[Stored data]
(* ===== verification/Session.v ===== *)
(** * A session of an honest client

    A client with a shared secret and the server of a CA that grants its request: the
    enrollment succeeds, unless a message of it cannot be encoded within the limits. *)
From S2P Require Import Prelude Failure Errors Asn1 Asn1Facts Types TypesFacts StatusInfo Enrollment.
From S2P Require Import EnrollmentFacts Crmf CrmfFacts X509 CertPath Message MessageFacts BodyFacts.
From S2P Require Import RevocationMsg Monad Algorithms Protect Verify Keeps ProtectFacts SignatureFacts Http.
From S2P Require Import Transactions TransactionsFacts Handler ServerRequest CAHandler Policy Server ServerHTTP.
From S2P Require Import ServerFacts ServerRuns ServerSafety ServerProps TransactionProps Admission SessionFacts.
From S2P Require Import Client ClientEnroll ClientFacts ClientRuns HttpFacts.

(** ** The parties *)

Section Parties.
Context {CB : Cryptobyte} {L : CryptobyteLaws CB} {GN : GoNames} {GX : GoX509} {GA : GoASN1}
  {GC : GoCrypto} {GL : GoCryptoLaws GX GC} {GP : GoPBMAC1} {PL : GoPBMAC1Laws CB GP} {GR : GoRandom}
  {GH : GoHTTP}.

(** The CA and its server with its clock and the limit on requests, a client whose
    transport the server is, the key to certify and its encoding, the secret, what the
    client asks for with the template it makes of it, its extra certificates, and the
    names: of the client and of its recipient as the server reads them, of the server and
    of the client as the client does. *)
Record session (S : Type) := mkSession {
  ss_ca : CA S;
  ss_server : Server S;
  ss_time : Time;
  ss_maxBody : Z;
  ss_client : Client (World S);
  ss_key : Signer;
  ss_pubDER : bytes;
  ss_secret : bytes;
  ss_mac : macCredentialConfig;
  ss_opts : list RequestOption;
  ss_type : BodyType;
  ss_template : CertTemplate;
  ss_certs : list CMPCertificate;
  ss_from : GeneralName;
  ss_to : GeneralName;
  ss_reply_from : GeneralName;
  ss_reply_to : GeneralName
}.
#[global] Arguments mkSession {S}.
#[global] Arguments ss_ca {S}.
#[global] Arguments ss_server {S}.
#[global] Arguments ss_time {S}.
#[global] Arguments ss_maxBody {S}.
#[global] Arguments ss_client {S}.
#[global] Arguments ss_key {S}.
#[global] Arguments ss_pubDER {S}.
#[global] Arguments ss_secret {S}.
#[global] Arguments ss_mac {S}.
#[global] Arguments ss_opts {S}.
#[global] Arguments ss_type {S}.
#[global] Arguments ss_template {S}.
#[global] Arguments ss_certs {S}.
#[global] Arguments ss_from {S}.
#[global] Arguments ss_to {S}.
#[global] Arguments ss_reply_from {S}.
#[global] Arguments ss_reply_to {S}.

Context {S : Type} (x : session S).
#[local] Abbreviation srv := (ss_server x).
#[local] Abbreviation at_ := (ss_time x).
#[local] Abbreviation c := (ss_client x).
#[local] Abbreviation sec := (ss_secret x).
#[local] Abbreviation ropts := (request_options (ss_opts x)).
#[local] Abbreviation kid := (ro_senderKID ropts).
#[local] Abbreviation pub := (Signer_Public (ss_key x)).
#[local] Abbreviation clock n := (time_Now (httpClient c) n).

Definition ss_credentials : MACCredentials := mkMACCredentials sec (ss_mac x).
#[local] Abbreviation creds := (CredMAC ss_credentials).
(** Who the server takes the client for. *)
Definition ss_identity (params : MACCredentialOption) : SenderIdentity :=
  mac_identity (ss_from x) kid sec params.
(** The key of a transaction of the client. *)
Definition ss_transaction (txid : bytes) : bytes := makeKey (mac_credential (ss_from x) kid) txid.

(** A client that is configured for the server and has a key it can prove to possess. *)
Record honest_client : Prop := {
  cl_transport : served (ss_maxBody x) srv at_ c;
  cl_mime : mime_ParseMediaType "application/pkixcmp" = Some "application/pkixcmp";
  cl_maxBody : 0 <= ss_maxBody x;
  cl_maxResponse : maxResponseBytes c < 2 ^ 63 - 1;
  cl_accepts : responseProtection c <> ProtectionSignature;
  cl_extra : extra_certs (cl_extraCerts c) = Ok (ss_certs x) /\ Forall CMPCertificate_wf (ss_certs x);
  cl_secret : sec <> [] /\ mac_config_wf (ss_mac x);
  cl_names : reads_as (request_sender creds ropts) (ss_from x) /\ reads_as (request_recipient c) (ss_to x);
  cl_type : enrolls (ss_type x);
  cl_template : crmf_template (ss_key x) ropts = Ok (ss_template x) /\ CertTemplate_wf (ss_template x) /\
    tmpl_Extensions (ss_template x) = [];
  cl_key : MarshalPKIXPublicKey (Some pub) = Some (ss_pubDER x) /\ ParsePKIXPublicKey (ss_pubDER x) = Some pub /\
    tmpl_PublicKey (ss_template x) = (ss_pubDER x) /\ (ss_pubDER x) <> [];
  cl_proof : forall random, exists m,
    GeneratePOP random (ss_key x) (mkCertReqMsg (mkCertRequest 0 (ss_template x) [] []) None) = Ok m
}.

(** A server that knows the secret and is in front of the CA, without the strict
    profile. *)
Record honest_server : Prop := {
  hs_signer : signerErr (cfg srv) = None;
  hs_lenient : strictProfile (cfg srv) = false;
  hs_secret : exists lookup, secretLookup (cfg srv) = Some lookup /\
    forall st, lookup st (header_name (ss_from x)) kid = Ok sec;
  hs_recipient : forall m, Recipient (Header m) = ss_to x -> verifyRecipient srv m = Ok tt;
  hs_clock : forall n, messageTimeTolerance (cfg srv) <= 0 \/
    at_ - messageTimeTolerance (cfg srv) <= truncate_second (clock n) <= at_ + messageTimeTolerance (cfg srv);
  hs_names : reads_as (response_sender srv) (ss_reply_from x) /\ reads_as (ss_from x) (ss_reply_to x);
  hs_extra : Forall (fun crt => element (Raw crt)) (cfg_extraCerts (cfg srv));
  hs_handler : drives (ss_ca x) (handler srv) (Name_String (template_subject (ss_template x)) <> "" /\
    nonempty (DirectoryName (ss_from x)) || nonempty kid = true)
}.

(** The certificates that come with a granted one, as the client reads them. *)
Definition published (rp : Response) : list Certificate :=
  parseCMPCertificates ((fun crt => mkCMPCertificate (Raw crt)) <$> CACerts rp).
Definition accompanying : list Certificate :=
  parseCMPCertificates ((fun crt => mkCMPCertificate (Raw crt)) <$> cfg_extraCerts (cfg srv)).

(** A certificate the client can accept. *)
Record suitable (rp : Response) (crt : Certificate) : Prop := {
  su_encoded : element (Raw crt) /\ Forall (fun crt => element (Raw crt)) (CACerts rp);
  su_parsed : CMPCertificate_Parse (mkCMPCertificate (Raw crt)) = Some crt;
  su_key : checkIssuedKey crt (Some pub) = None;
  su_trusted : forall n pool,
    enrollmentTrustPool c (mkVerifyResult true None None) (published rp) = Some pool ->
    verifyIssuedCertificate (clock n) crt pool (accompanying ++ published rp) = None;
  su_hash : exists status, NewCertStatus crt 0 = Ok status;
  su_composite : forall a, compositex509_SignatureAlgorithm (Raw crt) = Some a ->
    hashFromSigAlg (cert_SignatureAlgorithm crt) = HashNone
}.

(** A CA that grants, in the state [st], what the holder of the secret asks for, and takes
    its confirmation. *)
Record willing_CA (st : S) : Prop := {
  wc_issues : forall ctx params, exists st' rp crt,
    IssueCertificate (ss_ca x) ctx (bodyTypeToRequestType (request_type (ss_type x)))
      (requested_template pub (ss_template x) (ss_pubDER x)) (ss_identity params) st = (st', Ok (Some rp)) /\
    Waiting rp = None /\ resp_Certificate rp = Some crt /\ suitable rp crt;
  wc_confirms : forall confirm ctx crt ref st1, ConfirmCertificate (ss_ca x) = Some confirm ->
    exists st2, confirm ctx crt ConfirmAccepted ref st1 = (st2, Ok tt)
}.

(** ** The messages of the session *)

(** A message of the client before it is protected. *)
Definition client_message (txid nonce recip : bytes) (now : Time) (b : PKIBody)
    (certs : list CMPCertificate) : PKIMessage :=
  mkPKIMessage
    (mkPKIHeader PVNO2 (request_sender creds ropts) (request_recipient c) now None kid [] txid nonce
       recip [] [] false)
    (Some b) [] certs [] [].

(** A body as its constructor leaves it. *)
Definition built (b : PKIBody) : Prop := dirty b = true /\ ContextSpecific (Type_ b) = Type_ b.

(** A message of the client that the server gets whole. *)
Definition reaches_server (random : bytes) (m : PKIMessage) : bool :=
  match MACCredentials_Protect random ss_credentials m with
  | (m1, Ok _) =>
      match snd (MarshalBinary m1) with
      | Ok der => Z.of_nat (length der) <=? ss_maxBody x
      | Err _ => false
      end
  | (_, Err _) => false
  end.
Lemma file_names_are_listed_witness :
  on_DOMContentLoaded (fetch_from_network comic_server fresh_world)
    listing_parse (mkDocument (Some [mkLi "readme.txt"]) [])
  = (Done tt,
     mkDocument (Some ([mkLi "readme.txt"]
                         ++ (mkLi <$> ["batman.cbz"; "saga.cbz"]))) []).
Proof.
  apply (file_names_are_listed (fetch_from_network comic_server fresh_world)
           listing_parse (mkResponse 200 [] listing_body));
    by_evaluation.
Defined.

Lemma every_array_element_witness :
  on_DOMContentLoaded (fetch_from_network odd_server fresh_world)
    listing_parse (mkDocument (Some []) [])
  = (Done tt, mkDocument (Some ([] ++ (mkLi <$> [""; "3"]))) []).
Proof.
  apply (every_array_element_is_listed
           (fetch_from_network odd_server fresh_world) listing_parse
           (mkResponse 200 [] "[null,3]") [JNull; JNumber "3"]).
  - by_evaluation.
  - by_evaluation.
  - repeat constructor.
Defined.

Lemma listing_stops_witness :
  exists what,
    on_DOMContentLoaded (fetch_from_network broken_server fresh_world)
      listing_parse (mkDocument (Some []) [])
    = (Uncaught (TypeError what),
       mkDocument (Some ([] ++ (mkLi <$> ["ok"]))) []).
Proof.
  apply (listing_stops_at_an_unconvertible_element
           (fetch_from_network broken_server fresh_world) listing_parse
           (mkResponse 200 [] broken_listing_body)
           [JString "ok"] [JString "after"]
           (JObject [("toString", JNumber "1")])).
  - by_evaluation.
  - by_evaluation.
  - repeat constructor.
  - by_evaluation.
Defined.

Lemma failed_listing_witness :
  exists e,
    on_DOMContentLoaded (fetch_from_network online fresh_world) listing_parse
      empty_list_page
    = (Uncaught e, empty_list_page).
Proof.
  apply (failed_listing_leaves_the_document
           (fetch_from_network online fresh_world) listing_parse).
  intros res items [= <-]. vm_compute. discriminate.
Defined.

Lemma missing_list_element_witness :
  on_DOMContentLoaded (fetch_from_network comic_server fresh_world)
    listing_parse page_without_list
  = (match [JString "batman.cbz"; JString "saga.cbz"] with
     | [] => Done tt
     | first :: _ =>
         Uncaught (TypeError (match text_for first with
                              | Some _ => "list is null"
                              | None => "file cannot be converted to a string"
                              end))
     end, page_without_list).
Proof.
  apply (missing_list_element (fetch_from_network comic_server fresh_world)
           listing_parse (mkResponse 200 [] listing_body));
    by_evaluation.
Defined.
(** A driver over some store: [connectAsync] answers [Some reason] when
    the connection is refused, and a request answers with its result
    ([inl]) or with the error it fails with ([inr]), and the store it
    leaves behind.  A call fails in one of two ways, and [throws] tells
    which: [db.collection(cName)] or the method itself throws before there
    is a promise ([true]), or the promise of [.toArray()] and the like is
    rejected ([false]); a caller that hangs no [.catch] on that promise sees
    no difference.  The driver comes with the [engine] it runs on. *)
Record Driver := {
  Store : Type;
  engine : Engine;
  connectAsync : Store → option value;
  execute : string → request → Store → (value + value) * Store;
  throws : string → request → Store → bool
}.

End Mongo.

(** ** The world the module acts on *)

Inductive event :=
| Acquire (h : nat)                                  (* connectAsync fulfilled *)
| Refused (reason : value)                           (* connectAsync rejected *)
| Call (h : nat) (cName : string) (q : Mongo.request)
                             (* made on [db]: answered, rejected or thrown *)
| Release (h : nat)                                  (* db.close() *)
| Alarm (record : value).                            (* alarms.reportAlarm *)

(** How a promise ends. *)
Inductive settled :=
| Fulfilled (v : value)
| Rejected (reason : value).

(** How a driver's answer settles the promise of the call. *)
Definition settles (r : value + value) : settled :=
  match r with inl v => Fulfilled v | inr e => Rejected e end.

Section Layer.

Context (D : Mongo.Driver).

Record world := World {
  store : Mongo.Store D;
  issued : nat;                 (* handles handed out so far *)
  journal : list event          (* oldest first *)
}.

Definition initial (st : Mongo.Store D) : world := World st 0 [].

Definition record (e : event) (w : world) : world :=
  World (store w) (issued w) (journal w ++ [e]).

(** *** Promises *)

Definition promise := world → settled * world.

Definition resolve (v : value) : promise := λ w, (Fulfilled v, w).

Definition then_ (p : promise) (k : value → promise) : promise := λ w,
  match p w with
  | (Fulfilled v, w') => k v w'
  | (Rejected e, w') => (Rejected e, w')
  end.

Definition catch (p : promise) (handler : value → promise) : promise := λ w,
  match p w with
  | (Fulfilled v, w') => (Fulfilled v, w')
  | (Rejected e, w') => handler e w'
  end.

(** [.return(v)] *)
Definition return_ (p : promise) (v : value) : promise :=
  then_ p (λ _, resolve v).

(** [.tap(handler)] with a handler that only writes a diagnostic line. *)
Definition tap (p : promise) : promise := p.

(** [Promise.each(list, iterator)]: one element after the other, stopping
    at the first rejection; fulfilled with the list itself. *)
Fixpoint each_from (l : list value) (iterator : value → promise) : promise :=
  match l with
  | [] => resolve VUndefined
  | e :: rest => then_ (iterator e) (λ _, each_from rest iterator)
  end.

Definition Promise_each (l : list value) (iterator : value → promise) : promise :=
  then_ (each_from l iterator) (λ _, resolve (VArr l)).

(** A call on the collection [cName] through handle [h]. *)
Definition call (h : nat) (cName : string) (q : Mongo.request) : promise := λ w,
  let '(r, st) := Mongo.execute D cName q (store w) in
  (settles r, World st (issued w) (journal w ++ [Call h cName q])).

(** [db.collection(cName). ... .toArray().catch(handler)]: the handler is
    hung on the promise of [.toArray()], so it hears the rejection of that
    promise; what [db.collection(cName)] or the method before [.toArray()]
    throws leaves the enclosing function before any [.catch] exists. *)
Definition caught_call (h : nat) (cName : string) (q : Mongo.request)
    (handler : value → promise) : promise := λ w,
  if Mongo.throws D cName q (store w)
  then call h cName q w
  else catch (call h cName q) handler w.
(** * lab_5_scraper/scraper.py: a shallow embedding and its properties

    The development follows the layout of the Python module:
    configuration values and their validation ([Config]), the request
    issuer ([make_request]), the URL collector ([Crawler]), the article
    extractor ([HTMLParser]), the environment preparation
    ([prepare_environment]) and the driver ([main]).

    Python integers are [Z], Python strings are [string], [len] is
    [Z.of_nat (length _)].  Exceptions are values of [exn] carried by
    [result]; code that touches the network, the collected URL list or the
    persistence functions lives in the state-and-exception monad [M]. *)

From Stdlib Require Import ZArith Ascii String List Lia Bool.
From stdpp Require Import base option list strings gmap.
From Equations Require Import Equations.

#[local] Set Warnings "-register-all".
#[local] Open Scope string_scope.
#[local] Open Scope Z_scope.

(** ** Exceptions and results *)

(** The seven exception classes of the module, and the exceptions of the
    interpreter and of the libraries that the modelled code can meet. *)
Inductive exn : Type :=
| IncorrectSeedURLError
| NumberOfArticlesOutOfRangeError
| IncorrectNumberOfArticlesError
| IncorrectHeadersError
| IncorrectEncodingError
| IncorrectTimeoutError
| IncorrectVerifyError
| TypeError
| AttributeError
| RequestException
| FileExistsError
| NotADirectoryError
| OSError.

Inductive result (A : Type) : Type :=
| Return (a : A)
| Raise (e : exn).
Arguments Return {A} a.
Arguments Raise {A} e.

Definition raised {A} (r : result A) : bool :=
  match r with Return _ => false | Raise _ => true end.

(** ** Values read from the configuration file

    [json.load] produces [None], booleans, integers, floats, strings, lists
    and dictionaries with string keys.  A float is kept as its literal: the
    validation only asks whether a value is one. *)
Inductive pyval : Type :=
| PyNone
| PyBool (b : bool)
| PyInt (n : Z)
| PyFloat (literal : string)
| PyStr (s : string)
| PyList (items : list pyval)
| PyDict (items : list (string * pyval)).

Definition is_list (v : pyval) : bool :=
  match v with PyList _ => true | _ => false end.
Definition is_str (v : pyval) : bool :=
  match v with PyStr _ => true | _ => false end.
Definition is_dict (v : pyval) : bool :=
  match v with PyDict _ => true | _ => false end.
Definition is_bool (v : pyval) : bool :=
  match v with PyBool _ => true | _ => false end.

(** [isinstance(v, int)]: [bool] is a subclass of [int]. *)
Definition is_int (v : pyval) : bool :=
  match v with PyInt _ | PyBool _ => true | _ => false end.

▶ **What is expected**:
Repeat exactly the lines above from the one with "cfg_extraCerts (cfg srv))." up to and including the one with "su_encoded : element". No other line belongs in the reply.

▶ **Exercise output**:
  parseCMPCertificates ((fun crt => mkCMPCertificate (Raw crt)) <$> cfg_extraCerts (cfg srv)).

(** A certificate the client can accept. *)
Record suitable (rp : Response) (crt : Certificate) : Prop := {
  su_encoded : element (Raw crt) /\ Forall (fun crt => element (Raw crt)) (CACerts rp);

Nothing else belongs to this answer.